◆ To do
Return, word for word, only the lines of the data below that lie between the line with "Ist_Exit 7;" and the line with "Ist_WrTmp 4 (D_Load", those two lines included.

***

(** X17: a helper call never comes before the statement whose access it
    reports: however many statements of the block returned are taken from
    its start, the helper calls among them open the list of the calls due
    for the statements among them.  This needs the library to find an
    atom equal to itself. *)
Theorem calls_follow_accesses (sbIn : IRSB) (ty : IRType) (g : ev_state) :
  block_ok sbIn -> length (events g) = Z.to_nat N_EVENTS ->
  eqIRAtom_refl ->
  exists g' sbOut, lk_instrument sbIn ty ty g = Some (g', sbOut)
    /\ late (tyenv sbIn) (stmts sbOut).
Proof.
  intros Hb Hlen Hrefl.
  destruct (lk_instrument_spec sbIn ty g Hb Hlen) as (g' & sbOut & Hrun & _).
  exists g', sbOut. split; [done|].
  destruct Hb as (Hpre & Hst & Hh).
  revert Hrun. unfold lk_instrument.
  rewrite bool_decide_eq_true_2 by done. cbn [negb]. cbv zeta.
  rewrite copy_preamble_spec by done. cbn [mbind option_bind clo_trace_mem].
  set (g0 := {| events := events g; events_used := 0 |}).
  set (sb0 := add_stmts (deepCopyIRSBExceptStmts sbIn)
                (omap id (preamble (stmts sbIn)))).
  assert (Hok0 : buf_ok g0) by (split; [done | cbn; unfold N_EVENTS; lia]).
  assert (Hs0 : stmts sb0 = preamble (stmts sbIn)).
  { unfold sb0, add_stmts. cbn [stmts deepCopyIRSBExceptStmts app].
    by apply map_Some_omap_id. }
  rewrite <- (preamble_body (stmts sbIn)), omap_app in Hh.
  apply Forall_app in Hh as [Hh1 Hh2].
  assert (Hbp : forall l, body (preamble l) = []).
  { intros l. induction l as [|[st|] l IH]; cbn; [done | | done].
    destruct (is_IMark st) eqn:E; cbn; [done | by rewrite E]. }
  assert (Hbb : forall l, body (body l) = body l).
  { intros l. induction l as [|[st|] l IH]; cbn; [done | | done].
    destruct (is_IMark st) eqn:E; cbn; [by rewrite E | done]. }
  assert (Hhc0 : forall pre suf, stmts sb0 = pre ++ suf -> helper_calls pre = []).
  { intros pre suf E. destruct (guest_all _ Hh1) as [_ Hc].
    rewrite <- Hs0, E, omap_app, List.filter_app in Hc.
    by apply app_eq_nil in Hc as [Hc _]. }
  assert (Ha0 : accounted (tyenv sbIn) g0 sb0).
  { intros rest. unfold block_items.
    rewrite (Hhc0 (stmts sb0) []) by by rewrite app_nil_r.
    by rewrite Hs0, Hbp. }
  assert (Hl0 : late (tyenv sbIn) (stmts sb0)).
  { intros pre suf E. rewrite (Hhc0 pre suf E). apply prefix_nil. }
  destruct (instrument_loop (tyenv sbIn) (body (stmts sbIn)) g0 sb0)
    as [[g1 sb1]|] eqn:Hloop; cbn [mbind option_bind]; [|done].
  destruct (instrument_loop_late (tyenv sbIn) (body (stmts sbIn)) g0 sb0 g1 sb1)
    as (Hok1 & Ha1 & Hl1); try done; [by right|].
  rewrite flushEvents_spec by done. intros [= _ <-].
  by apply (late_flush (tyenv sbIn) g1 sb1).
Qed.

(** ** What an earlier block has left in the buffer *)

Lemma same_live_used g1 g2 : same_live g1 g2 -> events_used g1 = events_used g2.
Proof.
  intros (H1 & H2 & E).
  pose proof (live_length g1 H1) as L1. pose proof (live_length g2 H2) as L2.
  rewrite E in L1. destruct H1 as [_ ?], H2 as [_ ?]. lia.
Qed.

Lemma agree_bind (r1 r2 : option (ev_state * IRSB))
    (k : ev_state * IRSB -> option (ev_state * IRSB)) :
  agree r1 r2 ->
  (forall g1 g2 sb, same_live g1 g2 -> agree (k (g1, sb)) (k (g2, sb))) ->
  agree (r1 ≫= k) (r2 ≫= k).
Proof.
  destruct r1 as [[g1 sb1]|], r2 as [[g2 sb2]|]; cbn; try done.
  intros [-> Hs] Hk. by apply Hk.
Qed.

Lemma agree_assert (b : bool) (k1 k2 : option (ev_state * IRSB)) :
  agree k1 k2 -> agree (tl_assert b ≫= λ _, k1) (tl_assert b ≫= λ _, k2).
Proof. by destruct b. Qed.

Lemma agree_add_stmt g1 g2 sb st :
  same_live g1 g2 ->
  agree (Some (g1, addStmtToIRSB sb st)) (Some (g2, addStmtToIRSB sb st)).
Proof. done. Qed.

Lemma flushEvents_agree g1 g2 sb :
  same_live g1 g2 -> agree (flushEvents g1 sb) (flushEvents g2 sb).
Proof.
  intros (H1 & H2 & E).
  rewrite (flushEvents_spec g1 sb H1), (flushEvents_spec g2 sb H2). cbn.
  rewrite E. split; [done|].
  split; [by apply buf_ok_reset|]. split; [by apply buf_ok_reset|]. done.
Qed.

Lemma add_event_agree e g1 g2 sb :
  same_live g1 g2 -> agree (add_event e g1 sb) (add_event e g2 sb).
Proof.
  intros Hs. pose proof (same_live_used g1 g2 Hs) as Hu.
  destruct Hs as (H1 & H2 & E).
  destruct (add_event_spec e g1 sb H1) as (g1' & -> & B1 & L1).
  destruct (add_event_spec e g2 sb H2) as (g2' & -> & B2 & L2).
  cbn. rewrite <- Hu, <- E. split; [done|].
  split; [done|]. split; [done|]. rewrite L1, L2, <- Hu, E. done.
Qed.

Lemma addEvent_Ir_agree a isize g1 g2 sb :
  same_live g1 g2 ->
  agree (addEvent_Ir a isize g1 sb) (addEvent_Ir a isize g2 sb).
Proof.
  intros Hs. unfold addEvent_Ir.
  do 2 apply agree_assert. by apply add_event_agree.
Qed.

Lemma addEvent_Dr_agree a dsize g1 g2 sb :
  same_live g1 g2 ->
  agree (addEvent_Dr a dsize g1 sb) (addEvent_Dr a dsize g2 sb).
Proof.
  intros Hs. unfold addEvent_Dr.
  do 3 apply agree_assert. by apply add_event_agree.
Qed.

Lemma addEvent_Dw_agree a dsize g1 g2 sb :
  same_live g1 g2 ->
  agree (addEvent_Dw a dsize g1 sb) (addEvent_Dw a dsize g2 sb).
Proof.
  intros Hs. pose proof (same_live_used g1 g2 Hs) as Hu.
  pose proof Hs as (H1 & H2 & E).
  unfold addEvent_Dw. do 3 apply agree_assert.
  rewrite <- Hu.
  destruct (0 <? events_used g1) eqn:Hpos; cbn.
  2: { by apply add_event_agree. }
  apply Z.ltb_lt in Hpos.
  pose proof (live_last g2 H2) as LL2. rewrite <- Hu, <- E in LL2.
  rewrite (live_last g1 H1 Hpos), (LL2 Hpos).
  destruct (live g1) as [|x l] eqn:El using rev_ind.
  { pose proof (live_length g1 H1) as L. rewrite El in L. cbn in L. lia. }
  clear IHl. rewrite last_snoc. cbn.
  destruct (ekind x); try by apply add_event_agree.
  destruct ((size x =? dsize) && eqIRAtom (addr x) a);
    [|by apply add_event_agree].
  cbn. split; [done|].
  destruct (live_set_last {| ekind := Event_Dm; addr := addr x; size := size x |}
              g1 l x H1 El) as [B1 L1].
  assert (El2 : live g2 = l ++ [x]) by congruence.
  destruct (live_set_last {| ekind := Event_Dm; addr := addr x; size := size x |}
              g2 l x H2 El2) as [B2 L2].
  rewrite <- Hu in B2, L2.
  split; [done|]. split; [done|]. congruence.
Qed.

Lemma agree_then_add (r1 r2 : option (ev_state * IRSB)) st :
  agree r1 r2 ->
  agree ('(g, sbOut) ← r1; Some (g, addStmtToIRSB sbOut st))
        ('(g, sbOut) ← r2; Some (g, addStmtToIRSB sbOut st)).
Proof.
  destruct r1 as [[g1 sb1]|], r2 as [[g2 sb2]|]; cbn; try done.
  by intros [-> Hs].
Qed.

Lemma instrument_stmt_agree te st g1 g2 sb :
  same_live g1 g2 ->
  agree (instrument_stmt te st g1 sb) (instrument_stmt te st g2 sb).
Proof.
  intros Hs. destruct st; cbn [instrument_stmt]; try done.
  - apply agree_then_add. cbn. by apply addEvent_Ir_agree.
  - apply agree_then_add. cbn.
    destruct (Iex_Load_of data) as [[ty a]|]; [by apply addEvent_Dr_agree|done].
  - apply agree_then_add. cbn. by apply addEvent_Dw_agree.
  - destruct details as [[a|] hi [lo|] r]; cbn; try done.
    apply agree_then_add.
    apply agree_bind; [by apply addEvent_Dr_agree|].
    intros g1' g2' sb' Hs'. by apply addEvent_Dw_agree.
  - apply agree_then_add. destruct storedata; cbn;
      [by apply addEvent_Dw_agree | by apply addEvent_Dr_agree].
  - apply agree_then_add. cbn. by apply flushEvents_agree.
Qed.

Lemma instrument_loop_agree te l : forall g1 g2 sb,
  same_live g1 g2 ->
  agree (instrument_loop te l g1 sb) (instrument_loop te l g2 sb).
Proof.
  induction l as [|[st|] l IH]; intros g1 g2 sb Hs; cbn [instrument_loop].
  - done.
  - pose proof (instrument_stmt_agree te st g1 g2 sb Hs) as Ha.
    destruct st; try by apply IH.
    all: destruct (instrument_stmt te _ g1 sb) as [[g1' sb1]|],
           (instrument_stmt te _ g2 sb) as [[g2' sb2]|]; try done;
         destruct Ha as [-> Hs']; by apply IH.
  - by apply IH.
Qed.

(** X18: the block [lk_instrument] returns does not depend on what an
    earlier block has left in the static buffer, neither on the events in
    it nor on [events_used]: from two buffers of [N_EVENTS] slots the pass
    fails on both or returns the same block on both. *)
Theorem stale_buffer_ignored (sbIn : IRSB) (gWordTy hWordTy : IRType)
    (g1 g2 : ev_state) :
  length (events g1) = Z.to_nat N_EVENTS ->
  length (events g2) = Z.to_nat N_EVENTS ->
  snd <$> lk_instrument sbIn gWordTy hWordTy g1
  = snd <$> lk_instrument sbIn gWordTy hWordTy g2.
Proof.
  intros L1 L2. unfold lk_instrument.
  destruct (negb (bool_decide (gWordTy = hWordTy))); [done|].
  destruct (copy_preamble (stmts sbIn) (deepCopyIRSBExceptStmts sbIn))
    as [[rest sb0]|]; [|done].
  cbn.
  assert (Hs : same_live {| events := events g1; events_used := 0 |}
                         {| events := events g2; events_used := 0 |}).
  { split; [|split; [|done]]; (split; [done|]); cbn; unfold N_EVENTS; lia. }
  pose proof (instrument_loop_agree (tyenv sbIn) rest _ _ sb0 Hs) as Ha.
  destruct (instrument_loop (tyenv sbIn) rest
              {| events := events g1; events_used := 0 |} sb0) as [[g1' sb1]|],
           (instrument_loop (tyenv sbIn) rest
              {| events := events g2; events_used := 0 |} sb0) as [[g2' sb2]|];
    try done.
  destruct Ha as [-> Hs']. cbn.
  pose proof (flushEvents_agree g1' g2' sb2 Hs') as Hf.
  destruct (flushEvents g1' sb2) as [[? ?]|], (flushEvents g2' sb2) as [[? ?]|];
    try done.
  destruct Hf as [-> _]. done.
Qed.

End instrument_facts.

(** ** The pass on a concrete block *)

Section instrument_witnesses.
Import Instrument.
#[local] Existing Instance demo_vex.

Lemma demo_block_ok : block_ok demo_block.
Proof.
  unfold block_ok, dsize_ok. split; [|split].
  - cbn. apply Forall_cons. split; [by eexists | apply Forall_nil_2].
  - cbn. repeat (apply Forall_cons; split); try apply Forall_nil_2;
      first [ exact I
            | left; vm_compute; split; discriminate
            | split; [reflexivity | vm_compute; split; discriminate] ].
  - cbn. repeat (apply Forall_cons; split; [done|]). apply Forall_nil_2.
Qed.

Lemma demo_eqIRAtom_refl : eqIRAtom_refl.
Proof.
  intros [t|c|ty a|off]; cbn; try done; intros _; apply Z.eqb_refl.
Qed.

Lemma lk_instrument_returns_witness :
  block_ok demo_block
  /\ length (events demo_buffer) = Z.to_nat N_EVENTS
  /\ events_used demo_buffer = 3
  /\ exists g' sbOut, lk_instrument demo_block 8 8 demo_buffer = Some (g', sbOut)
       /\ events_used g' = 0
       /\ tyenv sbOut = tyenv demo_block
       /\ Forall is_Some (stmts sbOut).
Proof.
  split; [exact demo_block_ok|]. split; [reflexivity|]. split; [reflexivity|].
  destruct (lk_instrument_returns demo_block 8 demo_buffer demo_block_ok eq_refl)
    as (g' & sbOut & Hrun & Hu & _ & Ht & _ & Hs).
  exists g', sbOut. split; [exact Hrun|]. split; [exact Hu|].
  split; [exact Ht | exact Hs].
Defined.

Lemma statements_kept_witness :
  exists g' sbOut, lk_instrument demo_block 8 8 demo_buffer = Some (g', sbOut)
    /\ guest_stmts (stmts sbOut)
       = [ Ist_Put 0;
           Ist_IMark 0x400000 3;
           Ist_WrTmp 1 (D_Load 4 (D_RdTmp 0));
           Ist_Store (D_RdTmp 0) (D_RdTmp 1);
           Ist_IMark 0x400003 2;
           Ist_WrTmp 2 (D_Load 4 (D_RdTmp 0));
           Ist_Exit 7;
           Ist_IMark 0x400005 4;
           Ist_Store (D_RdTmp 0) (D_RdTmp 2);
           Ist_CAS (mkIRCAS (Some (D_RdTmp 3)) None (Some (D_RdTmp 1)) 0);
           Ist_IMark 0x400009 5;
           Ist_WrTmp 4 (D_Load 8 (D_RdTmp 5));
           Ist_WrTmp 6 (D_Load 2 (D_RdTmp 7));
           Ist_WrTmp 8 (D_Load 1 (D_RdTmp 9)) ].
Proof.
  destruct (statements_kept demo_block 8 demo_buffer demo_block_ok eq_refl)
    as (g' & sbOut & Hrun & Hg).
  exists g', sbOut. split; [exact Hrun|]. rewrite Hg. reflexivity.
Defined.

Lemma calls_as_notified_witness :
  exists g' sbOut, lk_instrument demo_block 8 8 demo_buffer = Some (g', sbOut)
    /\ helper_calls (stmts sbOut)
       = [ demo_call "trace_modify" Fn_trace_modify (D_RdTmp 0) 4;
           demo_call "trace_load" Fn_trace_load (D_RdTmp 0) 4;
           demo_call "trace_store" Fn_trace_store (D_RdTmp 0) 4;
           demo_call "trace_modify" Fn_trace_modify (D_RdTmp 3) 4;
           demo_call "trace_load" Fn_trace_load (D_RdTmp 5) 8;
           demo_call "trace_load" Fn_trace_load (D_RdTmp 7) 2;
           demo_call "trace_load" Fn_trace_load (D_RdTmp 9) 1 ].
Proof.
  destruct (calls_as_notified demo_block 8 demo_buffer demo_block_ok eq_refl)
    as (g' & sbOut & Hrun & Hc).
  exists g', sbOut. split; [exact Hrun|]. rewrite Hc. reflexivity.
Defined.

***

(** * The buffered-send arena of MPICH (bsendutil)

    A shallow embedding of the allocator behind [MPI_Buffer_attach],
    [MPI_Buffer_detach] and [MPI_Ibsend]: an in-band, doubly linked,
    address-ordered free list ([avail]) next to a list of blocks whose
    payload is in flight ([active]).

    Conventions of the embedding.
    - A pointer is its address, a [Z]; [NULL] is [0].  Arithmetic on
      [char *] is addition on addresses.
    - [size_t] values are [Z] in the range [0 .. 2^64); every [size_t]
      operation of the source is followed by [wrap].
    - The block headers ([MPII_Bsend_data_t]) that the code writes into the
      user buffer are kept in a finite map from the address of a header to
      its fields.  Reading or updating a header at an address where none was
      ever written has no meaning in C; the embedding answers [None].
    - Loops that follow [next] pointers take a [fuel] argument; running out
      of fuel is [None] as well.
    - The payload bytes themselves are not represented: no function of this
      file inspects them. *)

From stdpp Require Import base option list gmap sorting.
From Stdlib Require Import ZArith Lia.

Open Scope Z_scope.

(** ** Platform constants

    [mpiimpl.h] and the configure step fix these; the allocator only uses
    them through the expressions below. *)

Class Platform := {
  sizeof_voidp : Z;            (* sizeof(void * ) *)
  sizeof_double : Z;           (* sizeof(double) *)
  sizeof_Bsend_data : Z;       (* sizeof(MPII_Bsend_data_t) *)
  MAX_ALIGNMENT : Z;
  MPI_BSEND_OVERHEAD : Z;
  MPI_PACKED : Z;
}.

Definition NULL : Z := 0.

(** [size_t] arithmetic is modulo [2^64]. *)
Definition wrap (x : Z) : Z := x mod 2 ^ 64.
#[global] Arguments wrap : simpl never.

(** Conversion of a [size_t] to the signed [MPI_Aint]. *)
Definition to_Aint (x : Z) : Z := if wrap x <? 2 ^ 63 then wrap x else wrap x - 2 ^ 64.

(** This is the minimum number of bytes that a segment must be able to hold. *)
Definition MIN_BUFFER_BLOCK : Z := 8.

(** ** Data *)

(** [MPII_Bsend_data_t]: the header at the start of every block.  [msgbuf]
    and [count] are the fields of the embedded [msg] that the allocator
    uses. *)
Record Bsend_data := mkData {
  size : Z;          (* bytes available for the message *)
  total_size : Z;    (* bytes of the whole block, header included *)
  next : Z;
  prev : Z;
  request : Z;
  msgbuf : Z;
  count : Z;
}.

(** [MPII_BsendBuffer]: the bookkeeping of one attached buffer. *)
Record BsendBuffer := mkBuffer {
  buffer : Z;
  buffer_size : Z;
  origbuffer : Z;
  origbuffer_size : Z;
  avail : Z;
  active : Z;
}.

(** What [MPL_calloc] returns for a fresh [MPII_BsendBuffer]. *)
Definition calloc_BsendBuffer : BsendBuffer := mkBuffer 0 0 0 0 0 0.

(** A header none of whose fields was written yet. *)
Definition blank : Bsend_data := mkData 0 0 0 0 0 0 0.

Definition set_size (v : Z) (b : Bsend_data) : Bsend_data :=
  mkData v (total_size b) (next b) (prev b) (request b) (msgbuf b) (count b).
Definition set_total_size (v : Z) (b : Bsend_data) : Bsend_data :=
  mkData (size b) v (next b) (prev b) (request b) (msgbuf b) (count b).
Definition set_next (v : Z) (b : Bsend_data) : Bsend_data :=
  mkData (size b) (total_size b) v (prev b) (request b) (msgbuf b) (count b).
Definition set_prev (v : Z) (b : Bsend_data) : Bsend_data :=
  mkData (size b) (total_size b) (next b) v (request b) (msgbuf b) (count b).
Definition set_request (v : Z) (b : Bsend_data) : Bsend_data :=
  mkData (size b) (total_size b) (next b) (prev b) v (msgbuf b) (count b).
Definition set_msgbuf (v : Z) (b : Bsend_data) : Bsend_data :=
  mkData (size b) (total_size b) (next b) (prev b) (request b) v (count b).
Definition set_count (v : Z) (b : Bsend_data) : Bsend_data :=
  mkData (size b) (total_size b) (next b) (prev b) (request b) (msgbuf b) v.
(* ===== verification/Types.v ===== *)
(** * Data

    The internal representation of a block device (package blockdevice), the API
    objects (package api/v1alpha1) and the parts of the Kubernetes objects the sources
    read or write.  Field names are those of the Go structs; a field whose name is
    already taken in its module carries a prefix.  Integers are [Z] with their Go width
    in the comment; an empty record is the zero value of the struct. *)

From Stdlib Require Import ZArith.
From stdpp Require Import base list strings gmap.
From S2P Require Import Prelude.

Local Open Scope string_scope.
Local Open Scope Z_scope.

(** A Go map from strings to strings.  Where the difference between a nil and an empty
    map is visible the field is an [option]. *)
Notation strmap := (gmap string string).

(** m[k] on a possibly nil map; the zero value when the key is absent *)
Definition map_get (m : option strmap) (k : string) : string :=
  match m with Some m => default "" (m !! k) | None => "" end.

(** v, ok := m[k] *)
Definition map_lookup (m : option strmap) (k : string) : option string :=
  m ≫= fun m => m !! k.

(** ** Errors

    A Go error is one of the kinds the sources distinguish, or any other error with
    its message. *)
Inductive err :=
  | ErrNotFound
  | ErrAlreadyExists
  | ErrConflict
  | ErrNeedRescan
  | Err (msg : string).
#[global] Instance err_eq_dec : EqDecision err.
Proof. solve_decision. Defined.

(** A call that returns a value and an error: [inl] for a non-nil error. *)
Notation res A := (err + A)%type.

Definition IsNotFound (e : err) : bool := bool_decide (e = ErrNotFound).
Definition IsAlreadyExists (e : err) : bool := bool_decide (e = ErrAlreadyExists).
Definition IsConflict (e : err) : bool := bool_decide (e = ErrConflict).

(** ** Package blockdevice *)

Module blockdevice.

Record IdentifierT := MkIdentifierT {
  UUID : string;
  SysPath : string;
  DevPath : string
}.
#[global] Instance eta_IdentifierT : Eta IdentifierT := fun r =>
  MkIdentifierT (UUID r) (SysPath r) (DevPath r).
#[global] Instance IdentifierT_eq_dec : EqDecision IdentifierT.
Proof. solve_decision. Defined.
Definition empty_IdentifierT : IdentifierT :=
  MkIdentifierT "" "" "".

***

◆ Solution below
           Ist_Exit 7;
           Ist_IMark 0x400005 4;
           Ist_Store (D_RdTmp 0) (D_RdTmp 2);
           Ist_CAS (mkIRCAS (Some (D_RdTmp 3)) None (Some (D_RdTmp 1)) 0);
           Ist_IMark 0x400009 5;
           Ist_WrTmp 4 (D_Load 8 (D_RdTmp 5));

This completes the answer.